1. Roulet, Emmanuelle, Stéphane Busso, Anamaria A Camargo, Andrew J G Simpson, Nicolas Mermod, and Philipp Bucher. “High-throughput SELEX SAGE Method for Quantitative Modeling of Transcription-factor Binding Sites.” Nature Biotechnology 20, no. 8 (August 2002): 831–835.
2. Jolma, Arttu, Teemu Kivioja, Jarkko Toivonen, Lu Cheng, Gonghong Wei, Martin Enge, Mikko Taipale, et al. “Multiplexed Massively Parallel SELEX for Characterization of Human Transcription Factor Binding Specificities.” Genome Research 20, no. 6 (June 1, 2010): 861–873.
3. Stower, Hannah. “Gene Regulation: Resolving Transcription Factor Binding.” Nature Reviews Genetics 13, no. 2 (December 29, 2011): 71–71.

Use of micromass cultures to study how sICD effects cell fate.

Bone, cartilage, and fat muscles are all formed from a common pool of embryonic mesoderm cells. The type of tissue (bone, fat or cartilage) that develops depends on specific stimulation that is produced through cellular signals. Signals involved in bone formation (osteogenesis), cartilage (chondrogenesis) and fat muscle (adipogenesis) are not well known.  Shown in the diagram below, we plan to use murine C3H10T1/2 cells to analyze the effect of sICD on osteogenesis, chondrogenesis, and adipogenesis. We will further look at the genes that are affected by these assays to identify potential regulators of these cellular differentiation processes.  
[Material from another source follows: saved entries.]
(* ===== verification/Delivery.v ===== *)
(** * From a record to its acknowledgement

    A dispatched record goes to every producer of its rule; the one that is
    the reliable-acknowledgement source of its type hands it to the server's
    acknowledgement loop when its datastore has taken it.  This file composes
    the producers, through their interface, with the configuration and the
    server.  The delivery report of a Kafka message is handled in its place in
    the rule; the acknowledgements of a record do not depend on when it comes. *)

From S2P Require Import Prelude GoStd GoTime ProtoEnums Protos ProtoRef.
From S2P Require Import Flatbuffers FbRef Messages Logger Telemetry SimpleLogger.
From S2P Require Import Datastores Config Streaming Server.
Local Open Scope Z_scope.

(** ** The simple logger behind the interface

    It stores nothing: its sink has no reliable-acknowledgement types. *)

Section Logger.
Context {PE : ProtoEnums} {PC : ProtoCodec}.

#[export] Instance logger_producer : AckingProducer ProtoLogger := {|
  ap_sink p := mkSink EmptyString (pl_logger p) (Airbrake.mkHandler false) ∅;
  ap_ready p r := is_Some (pl_logger p) /\
    match protoMessage r with
    | Some (MPayload m) => is_Some (Verbose p) /\ Forall (renderable (Vin r)) (Payload_Data m)
    | _ => True
    end;
  ap_run p _ := fun '(r, h) =>
    let '(o, t) := ProtoLogger_Produce p r [] in (o, (r, h ++ (Did <$> t)));
  ap_stored _ _ _ _ := false
|}.

Lemma acked_events t : acked (Did <$> t) = [].
Proof. by induction t. Qed.

Lemma recordToLogMap_returns p l r :
  pl_logger p = Some l -> ap_ready p r ->
  exists data t, recordToLogMap p r (Vin r) [] = (Ret data, t).
Proof.
  intros Hl [_ Hready]. unfold recordToLogMap.
  destruct (protoMessage r) as [[m|m|m|m]|]; try (by do 2 eexists).
  destruct Hready as [[verbose ->] Hall]. unfold mbind, go_bind, PayloadToMap. rewrite Hl.
  set (m0 := list_to_map _).
  destruct (PayloadToMap_loop_app (Payload_Vin m) verbose (Vin r) l (Payload_Data m) [] m0 [] Hall)
    as (lines & E & _). rewrite app_nil_r in E. rewrite E. by do 2 eexists.
Qed.

#[export] Instance logger_contract : AckingProducerSpec ProtoLogger.
Proof.
  intros p clock r h Hready. destruct Hready as [[l Hl] Hm] eqn:E. clear E.
  destruct (recordToLogMap_returns p l r Hl) as (data & t & E); [by split; [exists l|]|].
  assert (Hrun : exists t, ProtoLogger_Produce p r [] = (Ret (), t)).
  { unfold ProtoLogger_Produce, mbind, go_bind. rewrite E, Hl.
    unfold log_to_trace, ErrorLog, ActivityLog, log_unless_suppressed. destruct data; by eexists. }
  destruct Hrun as (t' & Hrun). cbn. rewrite Hrun.
  exists r, (Did <$> t'). split; [done|]. split; [by left|]. by rewrite acked_events.
Qed.
End Logger.

(** ** A dispatched record *)

(** A producer of some kind, with its readings of the clock. *)
Record AnyProducer := mkAnyProducer {
  any_type : Type;
  any_producer : AckingProducer any_type;
  any_contract : AckingProducerSpec any_type;
  any_p : any_type;
  any_clock : nat -> Z
}.
#[export] Existing Instances any_producer any_contract.

Definition any_sink (a : AnyProducer) : Sink := ap_sink (any_p a).
Definition any_ready (a : AnyProducer) (r : TRecord) : Prop := ap_ready (any_p a) r.
Definition any_run (a : AnyProducer) : go pstate () := ap_run (any_p a) (any_clock a).
Definition any_stored (a : AnyProducer) (s : pstate) : bool :=
  ap_stored (any_p a) (any_clock a) s.1 (requests s.2).

(** [Dispatch] on the producers of a rule, each with its dispatcher. *)
Abbreviation rule := (list (Dispatcher * AnyProducer)).

Definition produce_all (ps : rule) : go pstate () := for_range (fun e => any_run e.2) ps.

(** Which of them stored the record, in order. *)
Fixpoint stored_by (ps : rule) (s : pstate) : list (Dispatcher * bool) :=
  match ps with
  | [] => []
  | (d, a) :: ps => (d, any_stored a s) :: stored_by ps (any_run a s).2
  end.

(** The producers were made with the acknowledgement sources of the
    configuration. *)
Definition configured_with (acks : ack_sources) (ps : rule) : Prop :=
  Forall (fun e => reliableAckTxTypes (any_sink e.2) = default ∅ (acks !! e.1)) ps.

Definition ready_for (r : TRecord) (ps : rule) : Prop :=
  Forall (fun e => forall r', same_record r r' -> any_ready e.2 r') ps.

(** The datastores that stored the record and acknowledge its type. *)
Definition acknowledging (source : option Dispatcher) (l : list (Dispatcher * bool))
  : list (Dispatcher * bool) :=
  List.filter (fun e => e.2 && bool_decide (source = Some e.1)) l.

(** ** Lemmas *)

Lemma same_record_trans r1 r2 r3 : same_record r1 r2 -> same_record r2 r3 -> same_record r1 r3.
Proof. unfold same_record. intros [->|[v ->]] [->|[v' ->]]; eauto. Qed.

Lemma same_record_TxType r r' : same_record r r' -> TxType r' = TxType r.
Proof. by intros [->|[v ->]]. Qed.

(** All the producers run, and those that stored a record they are the source
    of acknowledge it. *)
Lemma produce_all_run acks source ps r r0 h :
  (forall d, TxType r0 ∈ (default ∅ (acks !! d) : gset string) <-> source = Some d) ->
  configured_with acks ps -> ready_for r0 ps -> same_record r0 r ->
  exists r' t, produce_all ps (r, h) = (Ret (), (r', h ++ t)) /\ same_record r0 r' /\
    Forall (same_record r0) (acked t) /\
    length (acked t) = length (acknowledging source (stored_by ps (r, h))).
Proof.
  intros Hsource Hconf Hready. revert r h.
  induction ps as [|[d a] ps IH]; intros r h Hr.
  { exists r, []. rewrite app_nil_r. split_and!; try done; constructor. }
  apply Forall_cons in Hconf as [Hd Hconf], Hready as [Ha Hready]. cbn in Hd, Ha.
  destruct (ap_contract (any_p a) (any_clock a) r h (Ha r Hr)) as (r1 & t1 & E1 & Hs1 & Hk1).
  pose proof (same_record_trans _ _ _ Hr Hs1) as Hr1.
  destruct (IH Hconf Hready r1 (h ++ t1) Hr1) as (r2 & t2 & E2 & Hs2 & Hk2 & Hn2).
  exists r2, (t1 ++ t2). unfold produce_all in *. cbn [for_range stored_by].
  unfold any_run in *. unfold mbind, go_bind. cbn [snd]. rewrite E1, E2, app_assoc.
  split; [done|]. split; [done|]. rewrite acked_app.
  assert (Hacked : acked t1 = if any_stored a (r, h) && bool_decide (source = Some d)
                              then [r1] else []).
  { rewrite Hk1. unfold any_sink in Hd. rewrite Hd. unfold any_stored. cbn.
    rewrite (same_record_TxType _ _ Hr). by rewrite (bool_decide_ext _ _ (Hsource d)). }
  rewrite Hacked. unfold acknowledging in *. cbn.
  destruct (any_stored a (r, h) && _); cbn; [|done].
  split; [by constructor|]. by rewrite Hn2.
Qed.

(** Handling the acknowledgements of one record, all of whose copies differ in
    the time of production only. *)
Lemma handleAcks_run {FB : FlatbuffersLib} {FS : FlatbuffersSpec FB} s r bs p l records w sm :
  Serializer r = Some bs -> response_fits r bad_format ->
  GetSocket (SocketID r) (registry w) = Some p -> heap w !! p = Some sm -> sm_logger sm = Some l ->
  Forall (same_record r) records ->
  exists w' sm', handleAcks s records w = (Ret (), w') /\ registry w' = registry w /\
    heap w' = <[p := sm']> (heap w) /\ same_socket sm sm' /\
    writeChan sm' = writeChan sm ++ replicate (length records) (ack_answer sm r).
Proof.
  intros Hs Hfit Hp Hsm Hl Hall. revert w sm Hp Hsm Hl.
  induction Hall as [|r1 records Hr1 _ IH]; intros w sm Hp Hsm Hl.
  { exists w, sm. rewrite app_nil_r. split_and!; try done. by rewrite insert_id. }
  cbn [handleAcks for_range]. unfold handleAcks in *. cbn [for_range].
  assert (Hfields : Serializer r1 = Some bs /\ SocketID r1 = SocketID r /\
    ack_answer sm r1 = ack_answer sm r /\ response_fits r1 bad_format).
  { destruct Hr1 as [->|[v ->]]; done. }
  destruct Hfields as (Hs1 & Hid & Hans & Hfit1).
  unfold mbind at 1, go_bind at 1. unfold handle_ack at 1. rewrite Hs1.
  unfold mbind, go_bind, get, emitW, modify. cbn. rewrite Hid, Hp. cbn.
  match goal with |- context [on_socket p _ ?w1] =>
    destruct (on_socket_ack w1 r1 p sm l Hsm Hl Hfit1) as (w2 & sm2 & E2 & Hr2 & Hh2 & Hss2 & Hw2) end.
  rewrite E2.
  assert (Hsame : forall r', ack_answer sm2 r' = ack_answer sm r').
  { intros r'. unfold ack_answer. by apply answer_same. }
  destruct (IH w2 sm2) as (w3 & sm3 & E3 & Hr3 & Hh3 & Hss3 & Hw3).
  { by rewrite Hr2. } { by rewrite Hh2, lookup_insert_eq. }
  { unfold same_socket in Hss2. destruct_and!. congruence. }
  exists w3, sm3. rewrite E3. split; [done|]. split; [by rewrite Hr3, Hr2|].
  split; [by rewrite Hh3, Hh2, insert_insert_eq|].
  split; [by transitivity sm2|]. rewrite Hw3, Hw2, Hans, Hsame, <- app_assoc. done.
Qed.

Lemma stored_by_dispatchers ps s : (stored_by ps s).*1 = ps.*1.
Proof. revert s. induction ps as [|[d a] ps IH]; intros s; cbn; [done|by rewrite IH]. Qed.

(** In a rule without repetition at most one datastore acknowledges. *)
Lemma acknowledging_once d l :
  NoDup l.*1 ->
  length (acknowledging (Some d) l) = if bool_decide ((d, true) ∈ l) then 1%nat else 0%nat.
Proof.
  unfold acknowledging. induction l as [|[d' b] l IH]; [done|].
  cbn. intros [Hd Hnd]%NoDup_cons. specialize (IH Hnd).
  destruct b; cbn.
  - destruct (decide (d = d')) as [<-|Hne].
    + rewrite !bool_decide_true by (done || left). cbn. rewrite IH, bool_decide_false; [done|].
      intros Hin. apply Hd. apply list_elem_of_fmap. by exists (d, true).
    + rewrite (bool_decide_false (Some d = Some d')) by congruence. rewrite IH.
      by rewrite (bool_decide_ext ((d, true) ∈ (d', true) :: l) ((d, true) ∈ l))
        by (rewrite elem_of_cons; naive_solver).
  - rewrite IH. by rewrite (bool_decide_ext ((d, true) ∈ (d', false) :: l) ((d, true) ∈ l))
      by (rewrite elem_of_cons; naive_solver).
Qed.

Lemma acknowledging_none l : acknowledging None l = [].
Proof. unfold acknowledging. induction l as [|[d b] l IH]; [done|]. cbn. by rewrite andb_false_r. Qed.

(** A record accepted from a connected vehicle is acknowledged to it at
    most once, and by the right party.  Without a reliable-acknowledgement
    source for its type the read loop acknowledges it and no datastore does;
    with one, the read loop does not, and after its rule's producers have run
    and the server has handled their acknowledgements, exactly one answer has
    been added to the queue of the socket it came from if that datastore took
    the record, and none if it did not.  This holds for all producers that keep
    the promise of [AckingProducer], whatever their clients answer. *)
Theorem vehicle_acknowledged_once {FB : FlatbuffersLib} {FS : FlatbuffersSpec FB}
    c entries acks ps r s w sm p l bs :
  entries ≡ₚ map_to_list (ReliableAckSources c) ->
  configureReliableAckSources c entries = Ok acks ->
  configured_with acks ps -> NoDup ps.*1 -> ready_for r ps ->
  sm_config sm = c -> sm_logger sm = Some l -> Serializer r = Some bs ->
  response_fits r bad_format ->
  GetSocket (SocketID r) (registry w) = Some p -> heap w !! p = Some sm ->
  exists r' t w' sm',
    produce_all ps (r, []) = (Ret (), (r', t)) /\
    handleAcks s (acked t) w = (Ret (), w') /\
    registry w' = registry w /\ heap w' = <[p := sm']> (heap w) /\
    match ReliableAckSources c !! TxType r with
    | None => answers sm r None = [ack_answer sm r] /\ writeChan sm' = writeChan sm
    | Some d =>
        answers sm r None = [] /\
        writeChan sm' = writeChan sm ++
          (if bool_decide ((d, true) ∈ stored_by ps (r, [])) then [ack_answer sm r] else [])
    end.
Proof.
  intros Hperm Hacks Hconf Hnd Hready Hc Hl Hs Hfit Hp Hsm.
  destruct (produce_all_run acks (ReliableAckSources c !! TxType r) ps r r [])
    as (r' & t & E & _ & Hall & Hn); [|done|done|by left|].
  { intros d. by apply (ack_sources_inverse c entries). }
  destruct (handleAcks_run s r bs p l (acked t) w sm)
    as (w' & sm' & Hw & Hr & Hh & _ & Hq); [done..|].
  exists r', t, w', sm'. split; [done|]. split; [done|]. split; [done|]. split; [done|].
  unfold answers, instant_ack, reliableAck. rewrite Hc.
  destruct (ReliableAckSources c !! TxType r) as [d|]; (split; [done|]); rewrite Hq, Hn.
  - rewrite acknowledging_once by (by rewrite stored_by_dispatchers). by case_bool_decide.
  - by rewrite acknowledging_none, app_nil_r.
Qed.

(** ** A concrete rule: Kafka, which takes every message, and the logger *)

Definition sample_sink : Sink :=
  mkSink "ns" (Some (mkLogger ∅ EmptyString)) (Airbrake.mkHandler true) {["V"]}%string.

Definition sample_kafka : AnyProducer :=
  mkAnyProducer _ kafka_producer kafka_contract
    (Kafka.mkProducer sample_sink (fun _ _ => None) (fun _ _ => None) (fun _ => EmptyString),
     fun r => map_to_list (Metadata r)) (fun _ => 0).

Definition sample_logger : AnyProducer :=
  mkAnyProducer _ (logger_producer (PE := EnumsRef) (PC := ProtoRef)) logger_contract
    (NewProtoLogger (Some true) (Some (mkLogger ∅ EmptyString))) (fun _ => 0).

Definition sample_rule : rule := [(Kafka_, sample_kafka); (Logger_, sample_logger)].

Definition reliable_socket : SocketManager :=
  mkSocketManager 2 ∅ 0 "socket" sample_config (Some (mkLogger ∅ EmptyString)) sample_identity ∅ []
    false ∅.

Definition reliable_world : World :=
  mkWorld {[0%nat := reliable_socket]} (RegisterSocket "socket" 0%nat NewSocketRegistry) [].

Lemma vehicle_acknowledged_once_witness :
  exists r' t w' sm',
    produce_all sample_rule (sample_record, []) = (Ret (), (r', t)) /\
    handleAcks (FB := FbRef) sample_server (acked t) reliable_world = (Ret (), w') /\
    heap w' = <[0%nat := sm']> (heap reliable_world) /\
    writeChan sm' = [ack_answer (FB := FbRef) reliable_socket sample_record].
Proof.
  assert (Hfit : response_fits sample_record bad_format)
    by (unfold response_fits, ack_fits, message_fits; vm_compute; repeat split; discriminate).
  assert (Hok : is_ok (configureReliableAckSources sample_config [("V"%string, Kafka_)]) = true)
    by (vm_compute; reflexivity).
  destruct (configureReliableAckSources sample_config [("V"%string, Kafka_)]) as [acks|e] eqn:E;
    [clear Hok|discriminate].
  assert (Hperm : [("V"%string, Kafka_)] ≡ₚ map_to_list (ReliableAckSources sample_config))
    by reflexivity.
  assert (Hsrc : ReliableAckSources sample_config !! TxType sample_record = Some Kafka_)
    by (vm_compute; reflexivity).
  assert (Hconf : configured_with acks sample_rule).
  { assert (Ea : configureReliableAckSources sample_config [("V"%string, Kafka_)] =
      Ok {[Kafka_ := {["V"%string]}]}) by (vm_compute; reflexivity).
    rewrite Ea in E. injection E as <-. repeat constructor; vm_compute; reflexivity. }
  assert (Hnd : NoDup sample_rule.*1) by (apply (bool_decide_unpack _); vm_compute; exact I).
  assert (Hready : ready_for sample_record sample_rule).
  { unfold ready_for, sample_rule. rewrite !Forall_cons, Forall_nil. split_and!; try exact I.
    - intros r' _. by eexists.
    - intros r' Hr'. split; [by eexists|]. by destruct Hr' as [->|[v ->]]. }
  destruct (vehicle_acknowledged_once (FB := FbRef) sample_config _ acks sample_rule sample_record
    sample_server reliable_world reliable_socket 0%nat (mkLogger ∅ EmptyString) sample_serializer
    Hperm E Hconf Hnd Hready eq_refl eq_refl eq_refl Hfit
    ltac:(vm_compute; reflexivity) ltac:(vm_compute; reflexivity))
    as (r' & t & w' & sm' & Hrun & Hw & _ & Hh & Hm).
  rewrite Hsrc in Hm. destruct Hm as [_ Hq].
  exists r', t, w', sm'. split; [exact Hrun|]. split; [exact Hw|]. split; [exact Hh|].
  rewrite Hq. assert (Hstored : bool_decide ((Kafka_, true) ∈ stored_by sample_rule (sample_record, [])) = true)
    by (vm_compute; reflexivity).
  rewrite Hstored. reflexivity.
Defined.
Transgenic mice for FGFR3 signaling in vivo – Part II

Research Update: 

 

As mentioned in the previous blog, we are in the process of generating different transgenic mice that will be used to better define the functional role of cleaved soluble intracellular fragment (sICD) of FGFR3. Specifically, we are generating three types of transgenic mice: the wild-type FGFR3, the cleavage resistant FGFR3, and the achondroplasia-FGFR3. The wild type FGFR3 is the normal FGFR3 capable of performing all the normal functions. The cleavage-resistant FGFR3 has a mutation in its molecular structure that disables cleavage, and therefore will not be able to generate the sICD fragment unlike the wild-type FGFR3. The achondroplasia-FGFR3 mice contain the FGFR3 with the same mutation found in Achondroplasia condition. Additionally, we will also have mice that express only the sICD fragment, and will be used for future experiments. The process of generating and establishing these transgenic mice involves several steps as discussed in the previous blog. We are currently validating and preparing assays to genotype (the process of determining/identifying the specific genetic type of transgenic mice) mice that will be generated. Once established, these transgenic mice will be used in different experiments that will reveal functional roles for sICD in growth plate development.